I’ve known all my life that I was adopted, and it was always painted with wide colorful brush. I was never asked to take it personally, but I always have.
Whatever was wrong with me then might still be wrong with me now. What if I’m innately flawed and unlovable? I’ve worried I would never feel wanted or truly loved, so I pushed people away or kept them at arms length.
When I got sober I thought things would change. I didn’t have to (or get to) get drunk and cry for myself anymore. I began to push some of that junk aside to make room for other women who had bigger, more pressing problems, and I forgot how sad I was.
Years ago I made the decision to go dive into a legitimate search for my birthmother.
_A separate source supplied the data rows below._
(* ===== verification/TokenStore.v ===== *)
(** * Single-use logon tokens (outbound/cache_token_store.go)

    The HTTP login mints a token, the logon that follows consumes it. The store
    keeps the payload as JSON under the token in the shared cache; it is a client
    of the cache's interface, stated here as a class that the memory cache
    discharges. *)

From Stdlib Require Import ZArith Lia.
From Stdlib Require Import Strings.Byte.
From stdpp Require Import base list strings gmap option sets relations.
From S2P Require Import Prelude GoFmt Utf8 Json LValue LExtract LParse LRoundtrip Smus Effects Ports.
From S2P Require Import Codec SessionStore Cache.

Open Scope Z_scope.

(** ** The calls of the store *)

(** The cache (a call may panic), and [rand.Read] on a buffer of that length. *)
Inductive token_port : Type -> Type :=
| TCache {X} (op : cache_op X) : token_port (outcome (error + X))
| RandRead (n : Z) : token_port (error + bytes).

Definition cache {X} (op : cache_op X) : prog token_port (error + X) :=
  o ← call_ (TCache op); lift o.

Definition DefaultTokenTTL : Z := 300 * 1000000000.
Definition tokenKeyPrefix : string := "authtoken:".
Definition tokenBytes : Z := 32.

(** [CacheTokenStore]: the cache is a port, so only the lifetime is left. *)
Record CacheTokenStore := mkTokenStore { ts_ttl : Z }.

Definition NewCacheTokenStore (ttl : Z) : CacheTokenStore :=
  mkTokenStore (if ttl <=? 0 then DefaultTokenTTL else ttl).

(** [tokenRecord] and its JSON form. *)
Definition token_json (p : TokenPayload) : json :=
  JObj [(lit "character_name", JStr (lit (tp_CharacterName p)));
        (lit "user_level", JNum (lit (Itoa (tp_UserLevel p))));
        (lit "account_id", JNum (lit (Itoa (tp_AccountID p))))].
Within that search for answers I found more questions. I had to wrap my brain around some incredible truths about where I come from.
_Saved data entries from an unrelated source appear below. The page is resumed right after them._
(* ===== verification/RedisLock.v ===== *)
(** * The lease lock of the Redis cache (outbound/redis_cache_lock.go)

    [AcquireLock] first takes a lock of its own process (the memory cache's keyed
    lock, CacheLock.v), then a lease on the server: a key with a token of the
    caller that expires after thirty seconds unless a goroutine renews it. Release
    stops the goroutine, deletes the key if it still carries the token, and gives
    the process lock back.

    Any number of callers in any number of processes are a transition system
    whose steps are the commands on the server, each at some later instant of its
    clock, and the operations of the process lock; replies may get lost.
    [lease_lock_exclusive]: while a lease has not run out nobody else holds the
    lock, and a late release or renewal cannot hurt a later owner.
    [lease_lock_forged]: keys of locks and keys of cache entries share one name
    space. *)

From Stdlib Require Import ZArith Lia.
From stdpp Require Import base list strings gmap option relations.
From S2P Require Import Prelude GoFmt LValue LExtract LParse LRoundtrip Smus Effects Ports SessionStore Cache RedisCache.

Open Scope Z_scope.

(** ** The commands of a caller *)

Section Commands.
Context (c : RedisCache).

Definition lock_key (key : string) : string := rc_key c ("lock:" +:+ key).

Definition set_lease (key : string) (token : bytes) : rc_cmd bool := RSetNX (lock_key key) token lock_ttl.
Definition renewCacheLock (key : string) (token : bytes) : rc_cmd Z := REvalRenew (lock_key key) token.
Definition releaseCacheLock (key : string) (token : bytes) : rc_cmd Z := REvalRelease (lock_key key) token.
End Commands.

(** ** Callers *)

(** Where a call of [AcquireLock] and the lock it returned are. [until] is when
    the lease that was last set or renewed runs out; [lost] says that the
    operation's context has been cancelled by the renewal goroutine. *)
Inductive lphase :=
| LIdle
| LLocal
| LHeld (until : Z) (lost : bool)
| LStopped (until : Z) (lost : bool)
| LReleased
| LDone.

Record LockSystem := mkLockSystem {
  ls_keys : RcKeys;
  ls_clock : Z;
  ls_phase : gmap nat lphase;
  (** the process lock: its holder, by process *)
  ls_local : gmap nat nat
}.

Definition phase_at (s : LockSystem) (p : nat) : lphase := default LIdle (ls_phase s !! p).

(** The instant until which the caller may rely on its lease. *)
Definition lease (ph : lphase) : option Z :=
  match ph with LHeld d _ | LStopped d _ => Some d | _ => None end.

Definition prolonged (ph : lphase) (d : Z) : lphase :=
  match ph with LHeld _ lost => LHeld d lost | LStopped _ lost => LStopped d lost | _ => ph end.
I found my birthmother, and just knowing who and where she was sprouted roots and connected me in ways I didn’t even know I wasn’t. I didn’t realize how utterly lost and detached I had felt my entire life until I found her.
The line of her jaw and her hands — I just wanted to see her hands and hear her voice, and once I did I heard the hesitation and regret for the life she had when I barged in.
I was never asked to take it personally, but I did. She wanted to talk about the weather and her new job. She wanted to move forward, and took offense to my need to go back — to know the other half of the story.
She became angered by my need for answers, and made it clear that part of her life was off limits. Couldn’t I just be happy that I’d found her? Couldn’t that just be enough?
It wasn’t, but I appeased, because it’s what I do. Because that’s what I do when I’m worried about being tolerated. I wondered when and how it would spoil — how I would ruin it by admitting that I wanted — NO — needed more.
But God had other plans and the search found me. It led me to him, and he was ready. He was overflowing with kindness and acceptance and couldn’t wait to love me; even though he wasn’t sure I was his.
I didn’t expect him to be so ready. It almost disturbed me how open he could be to someone who had worried so long she was just being tolerated.
I told him I wasn’t ready and he understood. He said he would wait, and that I was worth it; even though he’d never met me and didn’t know how much I needed to hear that.
Because I know I deserve to be more than tolerated, but I don’t know how. I don’t know how to settle into the kind of acceptance I’ve waited my whole life for. I don’t know how to take it personally, and I can’t bring myself to try.
Because whatever was wrong with me then might still be wrong with me now.